• [Task objective]:
Your answer should be the lines below from the one with "Lemma receive_send_and_call (e" to the one with "name_ok n ->", both included, given again exactly and with nothing added.

• [Extracted data]:
(* ===== verification/Example1.v ===== *)
(** * The first example program (examples/example1.cpp)

    The program registers two functions, [Sum] under the number 1 and [Mul] under the name
    [mul], and connects a host of one loop to a host of another. A thread calls the first without
    an answer and the second with a callback; both functions and the callback print a line and
    increment a counter, and the program returns 0 when the counter reached 3. The calls go
    through RpcSend.v, RpcCalls.v and RpcDispatch.v, the callback through ReturnCallback.v. The
    listening, the connections and the clock are not repeated here: the two peers are connected,
    and the stream between them is cut into pieces in any way. *)

From Stdlib Require Import Ascii String.
From S2P Require Import Prelude CString MemoryPool ByteBuffer FramingProtocol FrameDecoder PeersToFlush PeerManager Hash FlatHashMap RpcCalls RpcRegistry RpcDispatch PeerSend LoopFlush BatchWriter CommandsBuffer CommandQueue SendPaths LoopIteration Delivery RpcSend ReturnCallback.

(** What bitscpp writes and reads for an [int]; the third result of the reader are its errors. *)
Class IntCodec := {
  op_int : Z -> list Z;
  read_int : list Z -> Z * list Z * Z;
  read_op_int : forall x r, - 2 ^ 31 <= x < 2 ^ 31 -> read_int (op_int x ++ r) = (x, r, 0);
  op_int_bytes : forall x, Forall is_u8 (op_int x);
  op_int_size : forall x, zlen (op_int x) <= 16
}.

Module Example1.
Import CString FramingProtocol FrameDecoder RpcCalls RpcRegistry RpcDispatch.

(** ** The functions *)

(** The counter [returned] and what was printed. *)
Record Program := mkProgram { returned : Z; output : list (list Z) }.

Definition Program_init : Program := mkProgram 0 [].

(** A result of [int] arithmetic; overflow is undefined. *)
Definition int_result (x : Z) : option Z := if (- 2 ^ 31 <=? x) && (x <? 2 ^ 31) then Some x else None.

(** [printf(" %i + %i = %i\n")]. *)
Definition print_line (op : Z) (a b x : Z) : list Z :=
  [32] ++ print_int 1 a ++ [32; op; 32] ++ print_int 1 b ++ [32; 61; 32] ++ print_int 1 x ++ [10].

Definition Sum (p : Program) (a b : Z) : option (Program * Z) :=
  let* x := int_result (a + b) in
  Some (mkProgram (returned p + 1) (output p ++ [print_line 43 a b x]), x).

Definition Mul (p : Program) (a b : Z) : option (Program * Z) :=
  let* x := int_result (a * b) in
  Some (mkProgram (returned p + 1) (output p ++ [print_line 42 a b x]), x).

(** The callback of the call, and its timeout. *)
Definition onReturned (p : Program) (result : Z) : Program :=
  mkProgram (returned p + 1) (output p ++ [chars " Multiplication result returned = "%string ++ print_int 1 (i32 result) ++ [10]]).

Definition onTimeout (p : Program) : Program := mkProgram (returned p) (output p ++ [chars " Multiplication timeout"%string ++ [10]]).

(** The loop of [main] that waits: [load i] is what it reads in round [i]; the result is the
    number of rounds it sleeps. *)
Fixpoint wait_rounds (fuel : nat) (load : Z -> Z) (i : Z) : Z :=
  match fuel with
  | O => i
  | S fuel => if (i <? 3000) && (load i <? 3) then wait_rounds fuel load (i + 1) else i
  end.

Definition exit_code (p : Program) : Z := if returned p =? 3 then 0 else 1.

Section Run.
Context `{Allocator} `{NameCodec} `{IntCodec}.
Context {T : Type} {MI : MapImpl T Z RpcCalls.OnReturnCallback}.
Context (sole : option (@RpcDispatch.Peer T Z) -> bool).
(** How bitscpp reads the [uint32_t] that the callback takes. *)
Context (read_uint32 : list Z -> Z).

(** ** Registration *)

(** The converter of a function of two [int]s; the value it returns does not depend on the rest
    of the program. *)
Definition int_function (f : Program -> Z -> Z -> option (Program * Z)) : @Function Z :=
  mkFunction None None [KValue read_int; KValue read_int]
    (fun xs _ => match xs with [AValue a; AValue b] => let* (_, x) := f Program_init a b in Some (op_int x) | _ => None end).

Definition name_sum : option RpcName := RpcName_int32 1.
Definition name_mul : option RpcName := RpcName_string (chars "mul"%string).

(** The registrations of [main]. *)
Definition main_registry : option (@RPCEnvironment (@Function Z)) :=
  let* n1 := name_sum in
  let* (_, e) := RegisterMessage RPCEnvironment_init n1 (int_function Sum) in
  let* n2 := name_mul in
  let* (_, e) := RegisterMessage e n2 (int_function Mul) in
  Some e.

(** ** The thread of the client *)

(** [rpc->Send(peer, FLAG_RELIABLE, {1}, 3, 23)]. *)
Definition send_sum : option (list Z) :=
  let* n := name_sum in RpcSend.SerializeSend FLAG_RELIABLE n [op_int 3; op_int 23].

(** [rpc->Call(peer, FLAG_RELIABLE, callback, "mul", 5, 13)]. *)
Definition call_mul (c : PeerCalls (T := T)) (callback : RpcCalls.OnReturnCallback) : option (PeerCalls (T := T)) :=
  let* n := name_mul in
  let* nb := RpcName_write n in
  Call c (nb ++ op_int 5 ++ op_int 13) callback FLAG_RELIABLE.

(** [OnReturnCallback::Make<uint32_t>]: function 0 is the callback, function 1 the timeout. *)
Definition make_callback (peer : PeerManager.PeerHandle) (now : Z) : ReturnCallback.OnReturnCallback :=
  ReturnCallback.Make false (Some 0%nat) (Some 1%nat) 10000 peer None None now.

(** ** What the program does with what the library executes *)

Definition run_function (p : Program) (x : RpcName * list (@ArgValue Z)) : option Program :=
  match x with
  | (n, [AValue a; AValue b]) =>
      if decide (Some n = name_sum) then let* (p, _) := Sum p a b in Some p
      else if decide (Some n = name_mul) then let* (p, _) := Mul p a b in Some p
      else None
  | _ => None
  end.

Fixpoint run_functions (p : Program) (xs : list (RpcName * list (@ArgValue Z))) : option Program :=
  match xs with
  | [] => Some p
  | x :: xs => let* p := run_function p x in run_functions p xs
  end.

Definition run_user_call (p : Program) (u : @ReturnCallback.user_call Z) : Program :=
  match u with
  | ReturnCallback.UReturned _ _ _ (Some v) => onReturned p v
  | ReturnCallback.UReturned _ _ _ None => p
  | ReturnCallback.UTimeout _ _ => onTimeout p
  end.

(** The events of the client, through its callback objects, to the functions of the program. *)
Definition run_client (p : Program) (peer : PeerManager.PeerHandle) (st : gmap nat ReturnCallback.OnReturnCallback) (es : list RpcCalls.event)
  : option Program :=
  let* (w, _) := ReturnCallback.run_events read_uint32 peer (ReturnCallback.mkWorld [] ∅ 0, st) es in
  Some (fold_left run_user_call (ReturnCallback.calls w) p).

(** ** The run *)

Lemma two_registrations {C} (c1 c2 : C) : exists e1 p1 p2 e,
  RegisterMessage RPCEnvironment_init (mkName [] 1) c1 = Some (p1, e1) /\ RegisterMessage e1 (mkName (chars "mul"%string) 0) c2 = Some (p2, e)
  /\ FindConverter e (mkName [] 1) = Some (Some p1) /\ heap e !! p1 = Some (mkConverter (mkName [] 1) c1)
  /\ FindConverter e (mkName (chars "mul"%string) 0) = Some (Some p2) /\ heap e !! p2 = Some (mkConverter (mkName (chars "mul"%string) 0) c2).
Proof. do 4 eexists. split; [ vm_compute; reflexivity | ]. split; [ vm_compute; reflexivity | ]. split_and!; vm_compute; reflexivity. Qed.

(** A call without an answer and one with an answer, in pieces of any sizes. *)
Lemma receive_send_and_call (e : @RPCEnvironment (@Function Z)) dec (p : @Peer T Z) v xs n nb argb ys ret id frm chunks :
  decoder_ok dec [] -> RpcSend.invocation_ok v -> RpcSend.understands e p v xs ->
  name_ok n -> zlen (str n) < 2 ^ 28 -> Forall is_u8 (str n) -> RpcName_write n = Some nb -> serves e p n argb ys ret -> peerAlive p = true ->
  is_u32 id -> id <> 0 -> zlen ret <= 2 ^ 28 - 4 -> Forall is_u8 argb -> zlen (nb ++ argb) <= 2 ^ 28 - 4 ->
  frame (put_u32 id ++ nb ++ argb) (Z.lor FLAG_RELIABLE FLAGS_CALL) = Some frm ->
  concat chunks = frame_of (RpcSend.message_of v).2 ++ frm -> short chunks ->
  exists dec' p' ans F, on_data_chunks sole e dec p chunks = Some (dec', p')
    /\ executed p' = executed p ++ [(RpcSend.iname v, xs); (n, ys)] /\ frames (calls p') = frames (calls p) ++ [ans]
    /\ frame (put_u32 id ++ ret) F = Some ans /\ Z.land F 6 = 4.
Proof.
  intros Hd Hv Hu Hn Hz Hs Hnb Hsv Ha Hid Hid0 Hr Hua Hl Ef Ech Hsh. set (m := (put_u32 id ++ nb ++ argb, Z.lor FLAG_RELIABLE FLAGS_CALL) : message).
  pose proof (zlen_nonneg (nb ++ argb)). assert (message_ok m) as Hm.
  { split; cbn [m fst]; [ rewrite zlen_app, put_u32_zlen; lia | ]. repeat (apply Forall_app; split); try done; [ apply put_u32_bytes | by eapply name_bytes ]. }
  assert (frame_of m = frm) as Efm by (unfold frame_of, m; cbn [fst snd]; by rewrite Ef).
  assert (Forall message_ok [(RpcSend.message_of v).2; m]) as Hms by (repeat (apply Forall_cons; split); [ by apply RpcSend.message_of_ok | done | by apply Forall_nil ]).
  assert (concat chunks = concat (frame_of <$> [(RpcSend.message_of v).2; m])) as Ec by (rewrite Ech; cbn [fmap list_fmap concat]; by rewrite Efm, app_nil_r).
  assert (Forall is_u8 (concat chunks)) as Hb.
  { rewrite Ec. apply Forall_concat, Forall_fmap. eapply Forall_impl; [ exact Hms | ]. intros x Hx. by destruct (frame_of_spec x Hx) as (? & ? & ? & ? & _). }
  pose proof (on_data_chunks_spec sole e chunks dec [] p) as Hspec. cbn [app] in Hspec. rewrite Ec, (parse_frames _ Hms) in Hspec. cbn [fst snd] in Hspec.
  unfold deliver in Hspec. cbn [fmap list_fmap fold_left fst snd] in Hspec. unfold _Internal_static_OnPacket at 2 in Hspec. rewrite (RpcSend.receive_invocation e p v xs Hv Hu) in Hspec. cbn [fst] in Hspec.
  set (p1 := add_executed (count p add_frame) (RpcSend.iname v, xs)) in *.
  destruct (call_spec e (count p1 add_frame) n nb argb ys ret id) as (ans & F & Hans & HF & Ecall); try done.
  { destruct Hsv as (ptr & c & r & ? & ? & ? & ? & ? & Hargs & ?). exists ptr, c, r. split_and!; try tauto. rewrite <- Hargs. apply (RpcSend.read_args_same p). by split. }
  destruct (frame_packet (T := T) (V := Z) (put_u32 id ++ nb ++ argb) (Z.lor FLAG_RELIABLE FLAGS_CALL)) as (frm' & Ef' & Hp); [ apply Hm | ]. rewrite Ef in Ef'. injection Ef' as <-.
  unfold _Internal_static_OnPacket in Hspec. rewrite Efm in Hspec. unfold frame_header_size in Hspec. cbn [m fst] in Hspec. rewrite Hp in Hspec by done.
  change (Z.lor 1 (Z.land (Z.lor FLAG_RELIABLE FLAGS_CALL) 6)) with 3 in Hspec. rewrite Ecall in Hspec. cbn [fst] in Hspec.
  destruct Hspec as (dec' & E & _); [ apply Forall_and; split; [ done | by apply Forall_concat ] | done | ].
  eexists dec', _, ans, F. split; [ exact E | ]. destruct (count_chunks_fields chunks (Send (add_executed (count p1 add_frame) (n, ys)) ans)) as [E1 E2]. rewrite E1, E2.
  split_and!; [ cbn; by rewrite <- app_assoc | done | done | done ].
Qed.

• [Response to the task]:
Lemma receive_send_and_call (e : @RPCEnvironment (@Function Z)) dec (p : @Peer T Z) v xs n nb argb ys ret id frm chunks :
  decoder_ok dec [] -> RpcSend.invocation_ok v -> RpcSend.understands e p v xs ->
  name_ok n -> zlen (str n) < 2 ^ 28 -> Forall is_u8 (str n) -> RpcName_write n = Some nb -> serves e p n argb ys ret -> peerAlive p = true ->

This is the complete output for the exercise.